Stored items:
────────────────────

Lemma cond_Zopp_quot (n : Z) :
  n ≠ 0 → cond_Zopp (n <? 0) (Z.abs n / 2) = Z.quot n 2.
Proof.
  intros Hn. destruct (Z.ltb_spec n 0) as [Hneg|Hpos]; cbn [cond_Zopp].
  - rewrite <- (Z.opp_involutive n) at 2. rewrite Z.quot_opp_l by lia.
    rewrite Z.quot_div_nonneg by lia. f_equal. f_equal. lia.
  - rewrite Z.quot_div_nonneg by lia. f_equal. lia.
Qed.

(** C7, as the code has it.  The capacity [__init__] computes is
    [int(frame_rate * (before + after + 0.5))], evaluated in binary64.  On
    integer settings for which [2 × (before + after) + 1] and
    [frame_rate × (2 × (before + after) + 1)] lie strictly between -2^53 and
    2^53 (binary64 is exact there) it is the truncation of
    [frame_rate × (before + after + 0.5)]; for 20 frames a second, 5 seconds
    before and 3 after it is 170, which is what the started controller holds
    and hands to the circular output. *)
Theorem video_buffer_size_correct :
  (∀ frame_rate before after : Z,
     Z.abs (2 * (before + after) + 1) < 2 ^ 53 →
     Z.abs (frame_rate * (2 * (before + after) + 1)) < 2 ^ 53 →
     compute_video_buffer_size (PInt frame_rate) (PInt before) (PInt after)
       = Ok (buffer_capacity_spec frame_rate before after)) ∧
  compute_video_buffer_size (PInt 20) (PInt 5) (PInt 3) = Ok 170 ∧
  buffer_capacity_spec 20 5 3 = 170 ∧
  video_buffer_size started_state = Some 170 ∧
  head (trace started_state) = Some (NewEncoder 170).
Proof.
  split_and!; [|vm_refl..].
  intros f b a Hfit Hprod.
  rewrite buffer_capacity_spec_quot.
  unfold compute_video_buffer_size.
  change (rbind (py_add (PInt b) (PInt a)) ?k)
    with (rbind (rbind (py_add (PInt b) (PInt a))
                   (λ total, py_add total (PFloat float_half)))
            (λ seconds, rbind (py_mul (PInt f) seconds) py_int)).
  rewrite seconds_exact by done. cbn [rbind py_mul as_number to_float].
  set (n := 2 * (b + a) + 1) in *.
  assert (Hn : n ≠ 0) by (subst n; lia).
  destruct (decide (f = 0)) as [->|Hf]; [reflexivity|].
  assert (Z.abs f < 2 ^ 53) by nia.
  rewrite float_of_Z_signed by done. cbn [rbind].
  assert (Hpos : Zpos (Z.to_pos (Z.abs f) * Z.to_pos (Z.abs n)) = Z.abs (f * n)).
  { rewrite Pos2Z.inj_mul, !Z2Pos.id by lia. by rewrite Z.abs_mul. }
  rewrite SFmul_exact by (rewrite ?Hpos; lia).
  cbn [py_int]. rewrite float_trunc_half by (rewrite Hpos; lia).
  rewrite Hpos. f_equal.
  replace (xorb (f <? 0) (n <? 0)) with (f * n <? 0).
  - apply cond_Zopp_quot. nia.
  - destruct (Z.ltb_spec f 0), (Z.ltb_spec n 0), (Z.ltb_spec (f * n) 0);
      cbn; try done; nia.
Qed.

────────────────────

Look above for the line holding "2^53 (binary64 is". Print it and every line after it, exactly, through the line holding "compute_video_buffer_size (PInt frame_rate)".

    2^53 (binary64 is exact there) it is the truncation of
    [frame_rate × (before + after + 0.5)]; for 20 frames a second, 5 seconds
    before and 3 after it is 170, which is what the started controller holds
    and hands to the circular output. *)
Theorem video_buffer_size_correct :
  (∀ frame_rate before after : Z,
     Z.abs (2 * (before + after) + 1) < 2 ^ 53 →
     Z.abs (frame_rate * (2 * (before + after) + 1)) < 2 ^ 53 →
     compute_video_buffer_size (PInt frame_rate) (PInt before) (PInt after)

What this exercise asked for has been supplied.